◆ **Exercise description**
The lines from the top of the listing through the one containing "else match data with" are to be retyped exactly, with no other lines.

Segment Start: Data for the task

Fixpoint bitsetDecodePartialBytes (fuel : nat) (data : bytes) (target : nat) : outcome (bytes * nat + compress_error) :=
  match fuel with
  | O => NoFuel
  | S fuel =>
      if decide (target = 0%nat) then Ok (inl ([], 0%nat))
      else match data with
           | [] => Ok (inl (replicate target 0, 0%nat))
           | d0 :: _ =>
               if decide (target = 1%nat) then Ok (inl ([d0], if d0 =? 0 then 0%nat else 1%nat))
               else
                 r <- bitsetDecodePartialBytes fuel data ((target + 7) / 8) ;;
                 match r with
                 | inr e => Ok (inr e)
                 | inl (nonZeroBitset, ptr) =>
                     decode_loop (8 * length nonZeroBitset) 0 nonZeroBitset data (replicate target 0) ptr
                 end
           end
  end.

Definition bitsetDecodeBytes (data : bytes) (target : nat) : outcome (bytes + compress_error) :=
  r <- bitsetDecodePartialBytes (S target) data target ;;
  match r with
  | inr e => Ok (inr e)
  | inl (out, size) => if decide (size = length data) then Ok (inl out) else Ok (inr errUnreferencedData)
  end.

Definition DecompressBytes (data : bytes) (target : nat) : outcome (bytes + compress_error) :=
  if decide (target < length data)%nat then Ok (inr errExceededTarget)
  else if decide (length data = target) then Ok (inl data)
  else bitsetDecodeBytes data target.
Lemma signature_values r s v :
  1 <= r < secp256k1N -> 1 <= s <= secp256k1halfN -> v = 0 \/ v = 1 ->
  let sig := be_bytes 32 r ++ be_bytes 32 s ++ [v] in
  zget sig 64 = Some v /\ plain_SignatureValues sig = Ok (r, s, 27 + v).
Proof.
  intros Hr Hs Hv sig. assert (secp256k1halfN < secp256k1N < two256) as HN by (vm_compute; auto).
  pose proof (be_bytes_length 32 r) as Lr. pose proof (be_bytes_length 32 s) as Ls.
  assert (zget sig 64 = Some v) as Hg.
  { unfold zget, sig. cbn [Z.leb Z.compare]. rewrite lookup_app_r, lookup_app_r by (rewrite ?Lr, ?Ls; lia). rewrite Lr, Ls. done. }
  split; [done|]. unfold plain_SignatureValues. rewrite Hg. assert (zlen sig = 65) as ->.
  { unfold sig, zlen. rewrite !length_app, Lr, Ls. done. }
  cbn [Z.eqb Pos.eqb SignatureLength negb of_option obind]. unfold sig.
  assert (forall n, 1 <= n < two256 -> be_val (be_bytes 32 n) = n) as Hbv.
  { intros n Hn. rewrite be_val_be_bytes. change (256 ^ Z.of_nat 32) with two256. apply Z.mod_small. lia. }
  rewrite (take_app_length' (be_bytes 32 r)), (drop_app_length' (be_bytes 32 r)), (take_app_length' (be_bytes 32 s)) by done.
  rewrite !Hbv by lia. destruct Hv as [->| ->]; reflexivity.
Qed.

(** The transaction with the signature [r, s, v] of the signer. *)
Definition signed (tx : Transaction) (s : Signer) (r_ s_ v : Z) : Transaction :=
  MkTransaction (tx_AccountNonce tx) (tx_Price tx) (tx_GasLimit tx) (tx_Recipient tx) (tx_Amount tx) (tx_Payload tx)
    (match s with EIP155Signer c m => 35 + v + m | _ => 27 + v end) r_ s_.
Lemma clause_vector c : clause_ok c ->
  exists v, and_vectors sectionSize bits section c None = Ok (Some v) /\ vector L v (fun s => forallb (bloom_bit (bloom s)) c).
Proof.
  intros [Hne Hj]. destruct c as [|j c]; [done|]. apply Forall_cons in Hj as [Hj Hjs]. cbn [and_vectors].
  pose proof (Hbits j Hj) as Hb. destruct Hb as (Hl & Hby & Hf). fold L.
  assert (gocopy (replicate L 0) (bits j section) = bits j section) as ->.
  { unfold gocopy. rewrite length_replicate, take_ge, drop_ge, app_nil_r by (rewrite ?length_replicate; lia). done. }
  destruct (and_vectors_ok c (bits j section) _ Hjs (conj Hl (conj Hby Hf))) as (v & E & Hv). exists v. split; [done|].
  eapply vector_ext; [done|]. done.
Qed.

Lemma or_vectors_ok cs : forall v f, Forall clause_ok cs -> vector L v f ->
  exists v', or_vectors sectionSize bits section cs (Some v) = Ok (Some v') /\
    vector L v' (fun s => f s || existsb (fun c => forallb (bloom_bit (bloom s)) c) cs).
Proof.
  induction cs as [|c cs IH]; intros v f Hc Hv; cbn [or_vectors].
  { exists v. split; [done|]. eapply vector_ext; [done|]. intros s _. cbn. by rewrite orb_false_r. }
  apply Forall_cons in Hc as [Hc Hcs]. destruct (clause_vector c Hc) as (a & -> & Ha). cbn [obind of_option].
  destruct (OR_vector L v a _ _ Hv Ha) as (v1 & -> & Hv1). cbn [obind fst]. destruct (IH v1 _ Hcs Hv1) as (v' & E & Hv').
  exists v'. split; [done|]. eapply vector_ext; [done|]. intros s _. cbn [existsb]. by rewrite orb_assoc.
Qed.

Definition filter_matches (b : Bloom) (filter : list (list nat)) : bool := existsb (fun c => forallb (bloom_bit b) c) filter.

Lemma subMatch_ok filter bitset f : filter <> [] -> Forall clause_ok filter -> vector L bitset f ->
  exists r, subMatch sectionSize bits filter section bitset = Ok r /\
    match r with
    | Some v => vector L v (fun s => f s && filter_matches (bloom s) filter)
    | None => forall s, (s < 8 * L)%nat -> f s && filter_matches (bloom s) filter = false
    end.
Proof.
  intros Hne Hc Hv. destruct filter as [|c cs]; [done|]. apply Forall_cons in Hc as [Hc Hcs]. unfold subMatch. cbn [or_vectors].
  destruct (clause_vector c Hc) as (a & -> & Ha). cbn [obind]. destruct (or_vectors_ok cs a _ Hcs Ha) as (o & -> & Ho). cbn [obind default from_option id].
  destruct (AND_vector L o bitset _ _ Ho Hv) as (v & -> & Hv'). cbn [obind fst].
  assert (vector L v (fun s => f s && filter_matches (bloom s) (c :: cs))) as Hv2.
  { eapply vector_ext; [exact Hv'|]. intros s _. cbv beta. apply andb_comm. }
  rewrite fastTestBytes_safe by apply Hv2. cbn [obind]. eexists. split; [done|]. destruct (safeTestBytes v) eqn:E; [done|]. by eapply vector_zero.
Qed.

Lemma run_section_ok filters : forall bitset f, Forall (fun fl => fl <> [] /\ Forall clause_ok fl) filters -> vector L bitset f ->
  exists r, run_section sectionSize bits filters section bitset = Ok r /\
    match r with
    | Some v => vector L v (fun s => f s && forallb (filter_matches (bloom s)) filters)
    | None => forall s, (s < 8 * L)%nat -> f s && forallb (filter_matches (bloom s)) filters = false
    end.
Proof.
  induction filters as [|fl filters IH]; intros bitset f Hf Hv; cbn [run_section].
  { eexists. split; [done|]. eapply vector_ext; [done|]. intros s _. cbn. by rewrite andb_true_r. }
  apply Forall_cons in Hf as [[Hne Hc] Hf]. destruct (subMatch_ok fl bitset f Hne Hc Hv) as ([v|] & -> & Hr); cbn [obind].
  - destruct (IH v _ Hf Hr) as (r & E & Hr'). exists r. split; [done|]. cbn [forallb]. destruct r as [v'|].
    + eapply vector_ext; [done|]. intros s _. cbv beta. by rewrite andb_assoc.
    + intros s Hs. rewrite andb_assoc. by apply Hr'.
  - eexists. split; [done|]. intros s Hs. cbn [forallb]. rewrite andb_assoc. by rewrite Hr.
Qed.
End matcher_proofs.

(** ** The enumeration *)

Lemma seqZ_split i m n : 0 <= m <= n -> seqZ i n = seqZ i m ++ seqZ (i + m) (n - m).
Proof. intros H. replace n with (m + (n - m)) at 1 by lia. apply seqZ_app; lia. Qed.

Lemma filter_none {A} (p : A -> bool) l : (forall x, x ∈ l -> p x = false) -> List.filter p l = [].
Proof.
  induction l as [|x l IH]; intros H; [done|]. cbn [List.filter]. rewrite H by apply list_elem_of_here. apply IH. intros y Hy. apply H. by apply list_elem_of_further.
Qed.

Section emit_proof.
Context (L : nat) (v : bytes) (f : nat -> bool) (start last : Z).
Hypothesis Hv : vector L v f.
Hypothesis Hstart : 0 <= start /\ start mod 8 = 0.
Hypothesis Hlast : last < start + 8 * Z.of_nat L /\ last < 2 ^ 62.
(* ===== verification/BlockExample.v ===== *)
(** * A block

    The theorems on blocks at a block with a transaction, an uncle and a receipt. *)

From Stdlib Require Import ZArith Lia.
From stdpp Require Import gmap.
From S2P Require Import Prelude Common Params Rlp Crypto VmState StateDB RlpStream RlpSpec RlpDecode RlpTheorems Trie TrieSpec TrieRefine TrieMap TrieHash TrieDisk TrieExample StackTrie StackTrieOk StackTrieTheorems StackTrieExample Types Transaction Receipt Bloom Block.

#[local] Existing Instance Keccak_digest.

Lemma ex_tx_ok : tx_ok ex_tx.
Proof.
  split; [split; [discriminate|reflexivity]|discriminate|split; [discriminate|reflexivity]|split; [discriminate|reflexivity]|discriminate
    |apply Forall_nil_2|discriminate..|vm_compute; discriminate].
Qed.


(** The header of a block with one transaction and one uncle. *)
Definition ex_uncle_hash : Hash := Eval vm_compute in CalcUncleHash [ex_header].
Definition ex_tx_hash : Hash := Eval vm_compute in root_hash (st_tree (tx_GetRlp ex_tx)).
Definition ex_block_header : Header := with_hashes ex_header ex_uncle_hash ex_tx_hash 6 (zeros 256).
Definition ex_block1 : Block := MkBlock ex_block_header [ex_header] [ex_tx].
Definition ex_block2 : Block := WithBody (NewBlockWithHeader ex_block_header) [ex_tx] [ex_header].

Lemma ex_block_header_ok : header_ok ex_block_header.
Proof.
  pose proof ex_header_ok as []. split.
  2, 5: split; [discriminate|reflexivity].
  14: vm_compute; discriminate.
  all: assumption.
Qed.

Lemma ex_block2_same : ex_block2 = ex_block1.
Proof.
  unfold ex_block2, WithBody, NewBlockWithHeader, ex_block1. cbn [b_header map].
  by rewrite !(CopyHeader_id ex_block_header ex_block_header_ok), (CopyHeader_id ex_header ex_header_ok).
Qed.

Lemma ex_block1_ok : body_ok ex_block1.
Proof.
  split.
  - exact ex_block_header_ok.
  - split; [apply Forall_cons_2; [exact ex_header_ok|apply Forall_nil_2]|vm_compute; discriminate].
  - split; (apply Forall_cons_2; [|apply Forall_nil_2]); [exact ex_tx_ok|vm_compute; discriminate].
  - vm_compute. discriminate.
Qed.

Lemma ex_block1_valid : validate_hashes (E := unit) ex_block1 = Ok None.
Proof. vm_compute. reflexivity. Qed.

Lemma ex_blocks_no_collision : blocks_no_collision ex_block1 ex_block1.
Proof.
  split.
  - exact (fun E => eq_refl).
  - exact (fun E => eq_refl).
  - intros m1 m2 t1 t2 Hm1 Hm2 Hc1 Hc2 Ht1 Ht2.
    assert (tx_GetRlp ex_tx <> []) as Hne by (vm_compute; discriminate).
    rewrite (st_tree_unique _ m1 t1 Hne Hm1 Hc1 Ht1), (st_tree_unique _ m2 t2 Hne Hm2 Hc2 Ht2).
    intros s s' Hs Hs' E. destruct (st_subtrees _ _ Hs) as [->| ->], (st_subtrees _ _ Hs') as [->| ->]; [reflexivity| | |reflexivity];
      exfalso; revert E; vm_compute; discriminate.
Qed.

Lemma block_hash_commits_witness : ex_block1 = ex_block2.
Proof.
  apply (block_hash_commits (E := unit) ex_block1 ex_block2); try rewrite !ex_block2_same.
  - reflexivity.
  - exact ex_block1_ok.
  - exact ex_block1_ok.
  - exact ex_blocks_no_collision.
  - exact ex_block1_valid.
  - exact ex_block1_valid.
  - exact eq_refl.
Defined.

Segment End: Data for the task

◆ **Result for this task**
Fixpoint bitsetDecodePartialBytes (fuel : nat) (data : bytes) (target : nat) : outcome (bytes * nat + compress_error) :=
  match fuel with
  | O => NoFuel
  | S fuel =>
      if decide (target = 0%nat) then Ok (inl ([], 0%nat))
      else match data with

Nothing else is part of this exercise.